Pull out every line below that holds the word "then".

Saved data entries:
+++++

(** The keys and the themes of [AppTheme] are the ones it was constructed
    with, accent hues apart. *)
Definition constants_invariant (w : World) : Prop :=
  effect_key (app w) = "mode"
  /\ zoom_key (app w) = "zoom"
  /\ exists hl hd, theme_themes (app w) = themes_with hl hd.

(** The storage keys of the module. *)
Definition storage_keys : list string :=
  ["mode"; "zoom"; "light-accent-hue"; "dark-accent-hue"].

(** The mode the constructor settles on over [storage]. *)
Definition loaded_mode (storage : gmap string string) : string :=
  if JS.truthy (storage !! "mode") then default "" (storage !! "mode")
  else "light".

(** ** Effect objects alive *)

(** The effect objects alive after one more event, newest first.  [None]:
    an object was created under an identity in use, or an object that was
    not alive was destroyed. *)
Definition live_step (alive : option (list nat)) (ev : Event)
  : option (list nat) :=
  match alive with
  | None => None
  | Some ids =>
      match ev with
      | EffectCreated id _ =>
          if existsb (Nat.eqb id) ids then None else Some (id :: ids)
      | EffectDestroyed id =>
          if existsb (Nat.eqb id) ids
          then Some (filter (fun x => negb (Nat.eqb id x)) ids)
          else None
      | _ => Some ids
      end
  end.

+++++

* Answer area:
  if JS.truthy (storage !! "mode") then default "" (storage !! "mode")
          if existsb (Nat.eqb id) ids then None else Some (id :: ids)
          then Some (filter (fun x => negb (Nat.eqb id x)) ids)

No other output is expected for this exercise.